(** A change of the cards that leaves alone the cards no entry references
    and, for the entry a card is compared with, turns no numeric field that
    compared unchanged into one that compares changed. *)
Definition harmless (fs : list customField) (es : list entry) (g : card -> card) : Prop :=
  itemsOnly g
  /\ (forall c, existsb (references (card_id c)) es = false -> g c = c)
  /\ (forall c e k,
        createNotionLookupMap es !! card_id c = Some e -> In k fieldsToCheck ->
        hasChanged (extractNumberValue (properties e !! k))
                   (field (extractTrelloCustomFields c fs) k) = false ->
        hasChanged (extractNumberValue (properties e !! k))
                   (field (extractTrelloCustomFields (g c) fs) k) = false).

(** The stores [w] are the stores [w0] up to a harmless change of the
    cards. *)
Definition settledFrom (w0 w : stores) : Prop :=
  sim_lists w = sim_lists w0 /\ sim_fields w = sim_fields w0
  /\ sim_entries w = sim_entries w0 /\ sim_down w = sim_down w0
  /\ exists g, harmless (sim_fields w0) (sim_entries w0) g
               /\ sim_cards w = map g (sim_cards w0).

(** As long as [m] sends listings and custom field writes only, it keeps
    the stores settled. *)
Definition keeps (w0 : stores) {A} (m : M stores A) : Prop :=
  forall s, settledFrom w0 (world s) ->
    post m s (fun _ s' t => quiet t -> settledFrom w0 (world s')).

(** [m] sends a request that is no listing and no custom field write. *)
Definition loud {A} (m : M stores A) : Prop :=
  forall s, post m s (fun _ _ t => ~ quiet t).

(** A write of a custom field item that keeps the stores settled: its card
    is referenced, and what it files under a numeric field compares
    unchanged with the entry of the card. *)
Definition justified (fs : list customField) (es : list entry)
           (cardId fieldId : string) (v : itemValue) : Prop :=
  existsb (references cardId) es = true
  /\ forall k e, In k fieldsToCheck -> fieldNames fs !! fieldId = Some k ->
       createNotionLookupMap es !! cardId = Some e ->
       hasChanged (extractNumberValue (properties e !! k)) (itemValueOf v) = false.

(** A listing, a write of a custom field item, or the archiving of an
    entry. *)
Definition calmCall (c : call) : bool :=
  quietCall c || match c with N_deletePage _ => true | _ => false end.

Definition calm (t : list event) : Prop := Forall (fun ev => calmCall (fst ev) = true) t.

(** The entries whose page id is not among [ids]. *)
Definition without (ids : list string) (es : list entry) : list entry :=
  List.filter (fun e => negb (existsb (String.eqb (entry_id e)) ids)) es.

(** The entries the deletion pass archives, and the cards it deletes. *)
Definition toArchive (cards : list card) (cfm : gmap string string) (e : entry) : bool :=
  match cfm !! "synced" with
  | Some fid => negb (String.eqb fid "") && danglingSynced cards e
  | None => false
  end.

Definition toDelete (es : list entry) (cfm : gmap string string) (c : card) : bool :=
  match cfm !! "synced" with
  | Some fid => negb (String.eqb fid "") && orphanSynced fid es c
  | None => false
  end.

(** What a pass over the stores [w0] found and left, when it sent nothing
    but listings, custom field writes and archive calls: the cards [kept]
    of its listing compared unchanged with their entries, and the stores
    [w] it left are [w0] without the entries it archived, up to a harmless
    change of the cards. *)
Definition leftBy (w0 : stores) (kept : list card) (w : stores) : Prop :=
  let cfm := createCustomFieldMap (sim_fields w0) in
  groupingRaises kept = false
  /\ forallb (fun u => is_nil (databaseCalls (createListMap (sim_lists w0)) (sim_fields w0)
                                             (createNotionLookupMap (sim_entries w0)) u))
             (uniqueCards kept) = true
  /\ forallb (entryReconciled (createListMapReverse (sim_lists w0)) (createCardMap kept))
             (sim_entries w0) = true
  /\ forallb (fun c => negb (toDelete (sim_entries w0) cfm c)) kept = true
  /\ sim_lists w = sim_lists w0 /\ sim_fields w = sim_fields w0
  /\ sim_down w = sim_down w0
  /\ sim_entries w = List.filter (fun e => negb (toArchive kept cfm e)) (sim_entries w0)
  /\ exists g, harmless (sim_fields w0) (sim_entries w0) g
               /\ sim_cards w = map g (sim_cards w0).
End WithHost.

End Replay.

(** ** Data for the examples *)

Module Cases.
Import Notion Trello Mapping Remote Engine Sim Http Vocabulary.

(** A card whose Total Score item holds what a write of 42 leaves. *)
Definition writtenScore : customFieldItem :=
  {| idCustomField := "F1"; item_value := numberItem (VString "42") |}.

Definition scoredCard : card := cardOf "abc" "Task A" [writtenScore].

(** The synced marker of [syncedCard]. *)
Definition syncedItem : customFieldItem :=
  {| idCustomField := "F2"; item_value := checkedItem (VString "true") |}.

(** An entry as the Board -> Database pass creates it for [syncedCard]. *)
Definition createdEntry : entry :=
  {| entry_id := "page-7"; properties := mapTrelloToNotion syncedCard ∅ "Doing" |}.

(** A board that holds nothing but a synced card without entry. *)
Definition orphanWorld : stores := board [orphanCard] [syncedField] [].

Definition demoService : trelloService :=
  {| baseUrl := "https://api.trello.com/1"; apiKey := VString "k"; token := VString "t";
     boardId := "b1" |}.

(** The options [createCard] passes to [makeRequest], and the request the
    listing of the lists comes to. *)
Definition creationOptions : obj json :=
  [("method", jstring "POST");
   ("params", JObject [("name", jstring "Task"); ("idList", jstring "L1")])].

Definition listsRequest : obj json := makeRequest demoService "/boards/b1/lists" [].

(** The card [untitledEntry] asks for. *)
Definition untitledCreation : call :=
  T_createCard (newCardName untitledEntry)
               (newCardList (createListMapReverse [doing]) untitledEntry).

End Cases.

(** * Facts about the host fragment *)

Module JsFacts.

Section ObjFacts.
Context {A : Type}.
Implicit Types (o : obj A) (k : string) (v : A).

Lemma get_set_eq o k v : get (set o k v) k = Some v.
Proof.
  induction o as [|[k' v'] o IH]; simpl.
  - by rewrite String.eqb_refl.
  - destruct (String.eqb k' k) eqn:E; simpl; rewrite E; auto.
Qed.

Lemma get_set_ne o k k' v : k <> k' -> get (set o k v) k' = get o k'.
Proof.
  intros Hne. induction o as [|[k0 v0] o IH]; simpl.
  - destruct (String.eqb k k') eqn:E; [apply String.eqb_eq in E; congruence | done].
  - destruct (String.eqb k0 k) eqn:E; simpl.
    + apply String.eqb_eq in E; subst k0.
      destruct (String.eqb k k') eqn:E'; [apply String.eqb_eq in E'; congruence | done].
    + by rewrite IH.
Qed.

Lemma get_None_keys o k : get o k = None <-> ~ In k (map fst o).
Proof.
  induction o as [|[k' v'] o IH]; simpl; [tauto|].
  destruct (String.eqb k' k) eqn:E.
  - apply String.eqb_eq in E. split; [done | intros H; exfalso; apply H; auto].
  - apply String.eqb_neq in E. rewrite IH. tauto.
Qed.

Lemma keys_set o k v :
  map fst (set o k v)
  = match get o k with Some _ => map fst o | None => map fst o ++ [k] end.
Proof.
  induction o as [|[k' v'] o IH]; simpl; [done|].
  destruct (String.eqb k' k) eqn:E; simpl; [done|].
  rewrite IH. by destruct (get o k).
Qed.

(** Assignments never duplicate a key. *)
Lemma NoDup_keys_set o k v : List.NoDup (map fst o) -> List.NoDup (map fst (set o k v)).
Proof.
  intros Hnd. rewrite keys_set. destruct (get o k) eqn:E; [done|].
  apply get_None_keys in E.
  apply NoDup_ListNoDup. apply NoDup_app. apply NoDup_ListNoDup in Hnd.
  split_and!; [done | | apply NoDup_singleton].
  intros x Hx Hx'. apply list_elem_of_singleton in Hx'. subst.
  apply E. by apply list_elem_of_In.
Qed.

Lemma In_get o k v : List.NoDup (map fst o) -> In (k, v) o <-> get o k = Some v.
Proof.
  induction o as [|[k' v'] o IH]; simpl; intros Hnd; [split; [tauto | done]|].
  inversion Hnd as [|? ? Hnot Hnd']; subst.
  destruct (String.eqb k' k) eqn:E.
  - apply String.eqb_eq in E; subst k'. split.
    + intros [H|H]; [congruence|]. exfalso. apply Hnot.
      change k with (fst (k, v)). by apply in_map.
    + intros [= ->]. by left.
  - apply String.eqb_neq in E. rewrite <- (IH Hnd'). split.
    + intros [H|H]; [congruence | done].
    + auto.
Qed.

Lemma insert_by_index_perm n (kv : string * A) l :
  Permutation (insert_by_index n kv l) ((n, kv) :: l).
Proof.
  induction l as [|[m kv'] l IH]; simpl; [done|].
  destruct (n <? m)%N; [done|].
  rewrite IH. apply perm_swap.
Qed.

(** Enumeration reorders the properties and loses none. *)
Lemma entries_perm o : Permutation (entries o) o.
Proof.
  unfold entries. induction o as [|[k v] o IH]; simpl; [done|].
  unfold is_named at 1. simpl.
  destruct (array_index k) as [n|] eqn:E.
  - rewrite insert_by_index_perm. simpl. by rewrite IH.
  - rewrite <- Permutation_middle. by rewrite IH.
Qed.

Lemma In_entries o kv : In kv (entries o) <-> In kv o.
Proof. split; apply Permutation_in; [| symmetry]; apply entries_perm. Qed.

Lemma NoDup_keys_entries o : List.NoDup (map fst o) -> List.NoDup (map fst (entries o)).
Proof.
  intros H. eapply Permutation_NoDup; [|exact H].
  apply Permutation_map. symmetry. apply entries_perm.
Qed.

Lemma flat_map_values {B} (f : A -> list B) o :
  flat_map f (values o) = flat_map (fun kv => f (snd kv)) (entries o).
Proof. unfold values. induction (entries o) as [|kv l IH]; simpl; [done | by rewrite IH]. Qed.
End ObjFacts.

Lemma filter_flat_map {A B} (p : B -> bool) (f : A -> list B) l :
  List.filter p (flat_map f l) = flat_map (fun x => List.filter p (f x)) l.
Proof. induction l; simpl; [done|]. by rewrite List.filter_app, IHl. Qed.

(** Over a list without repeated keys, selecting by key picks at most one
    element. *)
Lemma flat_map_select {A B} (key : A -> string) (g : A -> list B) i l :
  List.NoDup (map key l) ->
  flat_map (fun u => if String.eqb (key u) i then g u else []) l
  = match List.find (fun u => String.eqb (key u) i) l with Some u => g u | None => [] end.
Proof.
  induction l as [|u l IH]; simpl; [done|]. intros Hnd.
  inversion Hnd as [|? ? Hnot Hnd']; subst.
  destruct (String.eqb (key u) i) eqn:E.
  - apply String.eqb_eq in E. rewrite IH by done.
    destruct (List.find _ l) as [u'|] eqn:Ef; [|by rewrite app_nil_r].
    apply find_some in Ef as [Hin Hk]. apply String.eqb_eq in Hk.
    exfalso. apply Hnot. rewrite E, <- Hk. by apply in_map.
  - by apply IH.
Qed.

Lemma negb_existsb {A} (f : A -> bool) l :
  negb (existsb f l) = forallb (fun x => negb (f x)) l.
Proof. induction l; simpl; [done|]. by rewrite negb_orb, IHl. Qed.

End JsFacts.

(** * Facts about listings: grouping, the duplicate filter, unique cards *)

Module ListingFacts.
Import Notion Trello Mapping Remote Engine Spec JsFacts.

Section Grouping.
Variable key : card -> string.

Lemma groupsOf_snoc cards c :
  groupsOf key (cards ++ [c]) = add_to_group key (groupsOf key cards) c.
Proof. unfold groupsOf. by rewrite foldl_app. Qed.

Lemma groupBy_snoc cards c :
  groupBy key (cards ++ [c]) = groupBy key cards ≫= fun g => push_group key g c.
Proof. unfold groupBy. by rewrite foldl_app. Qed.

Lemma members_snoc k cards c :
  members key k (cards ++ [c])
  = members key k cards ++ (if String.eqb (key c) k then [c] else []).
Proof. unfold members. rewrite List.filter_app. simpl. by destruct (String.eqb (key c) k). Qed.

Lemma groupsOf_get cards k :
  get (groupsOf key cards) k
  = match members key k cards with [] => None | g => Some g end.
Proof.
  induction cards as [|c cards IH] using rev_ind; [done|].
  rewrite groupsOf_snoc, members_snoc. unfold add_to_group.
  destruct (String.eqb (key c) k) eqn:E.
  - apply String.eqb_eq in E. subst k.
    rewrite IH. destruct (members key (key c) cards) eqn:Em; simpl; by rewrite get_set_eq.
  - apply String.eqb_neq in E. rewrite app_nil_r.
    destruct (get (groupsOf key cards) (key c)); by rewrite get_set_ne.
Qed.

━━━━━━━━━━━━━━━━━━━━

## Exercise requirements
Using the listing above, tally how many lines include the word "Section". Write only the number.

## Task result
2